» TASK ITEM: Transcribe only the lines of the listing below from the one holding "let N := set_busy false N in" through the one holding "let! bs := copy_from data", inclusive, without any change.

» INFORMATION SUPPLIED:

(* ===== verification/Network.v ===== *)
(** * The network device (machine/network.h, machine/network.cc)

    A device sends and receives packets of fixed size over UNIX datagram sockets:
    one socket per machine, whose waiting datagrams are part of the device's state
    here. It polls the socket with an interrupt that schedules itself again, and
    tells the owner with another one when the next packet can be sent. Packets may
    be lost on purpose; the chance is a C++ double, of IEEE format. *)

From S2P Require Import Prelude NachosList Interrupt Clock Machine Disk Ints.
From Stdlib Require Import SpecFloat.

(** ** Doubles *)

Notation double := spec_float.

Definition double_of (z : Z) : double := binary_normalize 53 1024 z 0 false.
Definition double_mul (x y : double) : double := SFmul 53 1024 x y.

(** ** Packets *)

Record PacketHeader := mkPacketHeader {
  p_to : Z;
  p_from : Z;
  p_length : Z
}.

Definition set_p_length n h := mkPacketHeader (p_to h) (p_from h) n.

Definition sizeof_PacketHeader : Z := 12.
Definition MaxWireSize : Z := 64.
Definition MaxPacketSize : Z := MaxWireSize - sizeof_PacketHeader.

(** The two handlers that are scheduled. *)
Inductive net_handler := NetworkReadPoll | NetworkSendDone.

(** The members of class Network that are used, and the datagrams that wait at its
    socket. *)
Record Network := mkNetwork {
  ident : Z;
  chanceToWork : double;
  sock : list (list Z);
  sendBusy : bool;
  inHdr : PacketHeader;
  inbox : list Z
}.

Definition set_sock q N := mkNetwork (ident N) (chanceToWork N) q (sendBusy N) (inHdr N) (inbox N).
Definition set_busy b N := mkNetwork (ident N) (chanceToWork N) (sock N) b (inHdr N) (inbox N).
Definition set_inHdr h N := mkNetwork (ident N) (chanceToWork N) (sock N) (sendBusy N) h (inbox N).
Definition set_inbox bs N := mkNetwork (ident N) (chanceToWork N) (sock N) (sendBusy N) (inHdr N) bs.

Definition count_packets (sent recvd : Z) (st : Statistics) : Statistics :=
  mkStats (totalTicks st) (idleTicks st) (systemTicks st) (userTicks st) (numDiskReads st)
    (numDiskWrites st) (numConsoleCharsRead st) (numConsoleCharsWritten st)
    (numPageFaults st) (numPacketsSent st + sent) (numPacketsRecvd st + recvd).

(** ** UNIX sockets (machine/sysdep.cc)

    The name of a socket is SOCKET_ and the address of the machine, so that the
    address stands for it. *)

(** recvfrom takes the first datagram, cut off at [packetSize]. *)
Definition ReadFromSocket (packetSize : Z) (q : list (list Z)) : C (list Z * list (list Z)) :=
  match q with
  | [] => Undef
  | d :: q =>
      let bs := take (Z.to_nat packetSize) d in
      let! _ := ASSERT (Z.of_nat (length bs) =? packetSize) in Ret (bs, q)
  end.

(** [bound]: whether a socket has the name. *)
Definition SendToSocket (bound : Z -> bool) (buffer : list Z) (toName : Z) : bool * option (Z * list Z) :=
  if bound toName then (true, Some (toName, buffer)) else (false, None).

Section Device.
Variable big : bool.
Variable newmem : Z -> list Z.  (* what [new char[n]] returns *)
Notation State := (IState net_handler).

Definition packet_bytes (h : PacketHeader) : list Z := ints_bytes big [p_to h; p_from h; p_length h].

Definition packet_header_of (bs : list Z) : PacketHeader :=
  match ints_of big bs with [a; b; n] => mkPacketHeader a b (u32 n) | _ => mkPacketHeader 0 0 0 end.

(** The constructor; [garbage] is the object before. *)
Definition new_Network (addr : Z) (reliability : double) (garbage : Network) (s : State) : C (Network * State) :=
  let chance :=
    if SFltb reliability (double_of 0) then double_of 0
    else if SFltb (double_of 1) reliability then double_of 1
    else reliability in
  let N := mkNetwork addr chance [] false (set_p_length 0 (inHdr garbage)) (inbox garbage) in
  let! s := Schedule NetworkReadPoll 0 NetworkTime NetworkRecvInt s in
  Ret (N, s).

(** [readHandler]: what the owner does, on its state. *)
Definition CheckPktAvail {St : Type} (readHandler : St -> C St) '((N, s, st) : Network * State * St)
  : C (Network * State * St) :=
  let! s := Schedule NetworkReadPoll 0 NetworkTime NetworkRecvInt s in
  if negb (p_length (inHdr N) =? 0) then Ret (N, s, st)
  else if bool_decide (sock N = []) then Ret (N, s, st)
  else
    let! (buffer, q) := ReadFromSocket MaxWireSize (sock N) in
    let N := set_inHdr (packet_header_of (take 12 buffer)) (set_sock q N) in
    let! _ := ASSERT ((p_to (inHdr N) =? ident N) && (p_length (inHdr N) <=? MaxPacketSize)) in
    let! bs := copy_from buffer sizeof_PacketHeader (p_length (inHdr N)) in
    let! bs := copy_into (inbox N) 0 bs in
    let s := set_stats (count_packets 0 1 (stats s)) s in
    let! st := readHandler st in
    Ret (set_inbox bs N, s, st).

Definition SendDone {St : Type} (writeHandler : St -> C St) '((N, s, st) : Network * State * St)
  : C (Network * State * St) :=
  let N := set_busy false N in
  let s := set_stats (count_packets 1 0 (stats s)) s in
  let! st := writeHandler st in Ret (N, s, st).

(** [Random() % 100 >= chanceToWork * 100] *)
Definition is_lost (random : Z) N : bool :=
  SFleb (double_mul (chanceToWork N) (double_of 100)) (double_of (Z.rem random 100)).

(** The datagram that leaves, if one does, is returned. *)
Definition Send (bound : Z -> bool) (random : Z) (hdr : PacketHeader) (data : list Z) '((N, s) : Network * State)
  : C (bool * option (Z * list Z) * State) :=
  let! _ := ASSERT (negb (sendBusy N) && (0 <? p_length hdr) && (p_length hdr <=? MaxPacketSize)
                    && (p_from hdr =? ident N)) in
  let! s := Schedule NetworkSendDone 0 NetworkTime NetworkSendInt s in
  if is_lost random N then Ret (true, None, s)
  else
    let buffer := newmem MaxWireSize in
    let! buffer := copy_into buffer 0 (packet_bytes hdr) in
    let! bs := copy_from data 0 (p_length hdr) in
    let! buffer := copy_into buffer sizeof_PacketHeader bs in
    Ret (SendToSocket bound buffer (p_to hdr), s).

Definition Receive (data : list Z) (N : Network) : C (PacketHeader * list Z * Network) :=
  let hdr := inHdr N in
  let N := set_inHdr (set_p_length 0 (inHdr N)) N in
  if negb (p_length hdr =? 0) then
    let! bs := copy_from (inbox N) 0 (p_length hdr) in
    let! data := copy_into data 0 bs in Ret (hdr, data, N)
  else Ret (hdr, data, N).
End Device.

(** ** Lemmas *)

(** With the default reliability, 1, no packet is lost. *)
Lemma reliable N random : chanceToWork N = double_of 1 -> 0 <= random -> is_lost random N = false.
Proof.
  intros Hc Hr. unfold is_lost. rewrite Hc.
  assert (forallb (fun n => negb (SFleb (double_mul (double_of 1) (double_of 100)) (double_of (Z.of_nat n)))) (seq 0 100) = true) as H
    by (vm_compute; reflexivity).
  rewrite forallb_forall in H. specialize (H (Z.to_nat (Z.rem random 100))).
  rewrite Z2Nat.id in H by (apply Z.rem_nonneg; lia).
  apply negb_true_iff, H, in_seq. pose proof (Z.rem_bound_pos random 100 Hr ltac:(lia)). lia.
Qed.

Definition is_packet_header (h : PacketHeader) : Prop := is_i32 (p_to h) /\ is_i32 (p_from h) /\ 0 <= p_length h < 2^31.

Lemma length_packet_bytes big h : length (packet_bytes big h) = 12%nat.
Proof. apply length_ints_bytes. Qed.

Lemma packet_header_roundtrip big h : is_packet_header h -> packet_header_of big (packet_bytes big h) = h.
Proof.
  intros (Ht & Hf & Hl). pose proof (ints_roundtrip big [p_to h; p_from h; p_length h] []) as E. rewrite app_nil_r in E.
  unfold packet_header_of, packet_bytes. rewrite E; [|repeat constructor; unfold is_i32 in *; lia | done].
  destruct h as [a b n]. cbn in *. by rewrite u32_small by (unfold is_u32; lia).
Qed.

» THE COMPLETED TASK:
  let N := set_busy false N in
  let s := set_stats (count_packets 1 0 (stats s)) s in
  let! st := writeHandler st in Ret (N, s, st).

(** [Random() % 100 >= chanceToWork * 100] *)
Definition is_lost (random : Z) N : bool :=
  SFleb (double_mul (chanceToWork N) (double_of 100)) (double_of (Z.rem random 100)).

(** The datagram that leaves, if one does, is returned. *)
Definition Send (bound : Z -> bool) (random : Z) (hdr : PacketHeader) (data : list Z) '((N, s) : Network * State)
  : C (bool * option (Z * list Z) * State) :=
  let! _ := ASSERT (negb (sendBusy N) && (0 <? p_length hdr) && (p_length hdr <=? MaxPacketSize)
                    && (p_from hdr =? ident N)) in
  let! s := Schedule NetworkSendDone 0 NetworkTime NetworkSendInt s in
  if is_lost random N then Ret (true, None, s)
  else
    let buffer := newmem MaxWireSize in
    let! buffer := copy_into buffer 0 (packet_bytes hdr) in
    let! bs := copy_from data 0 (p_length hdr) in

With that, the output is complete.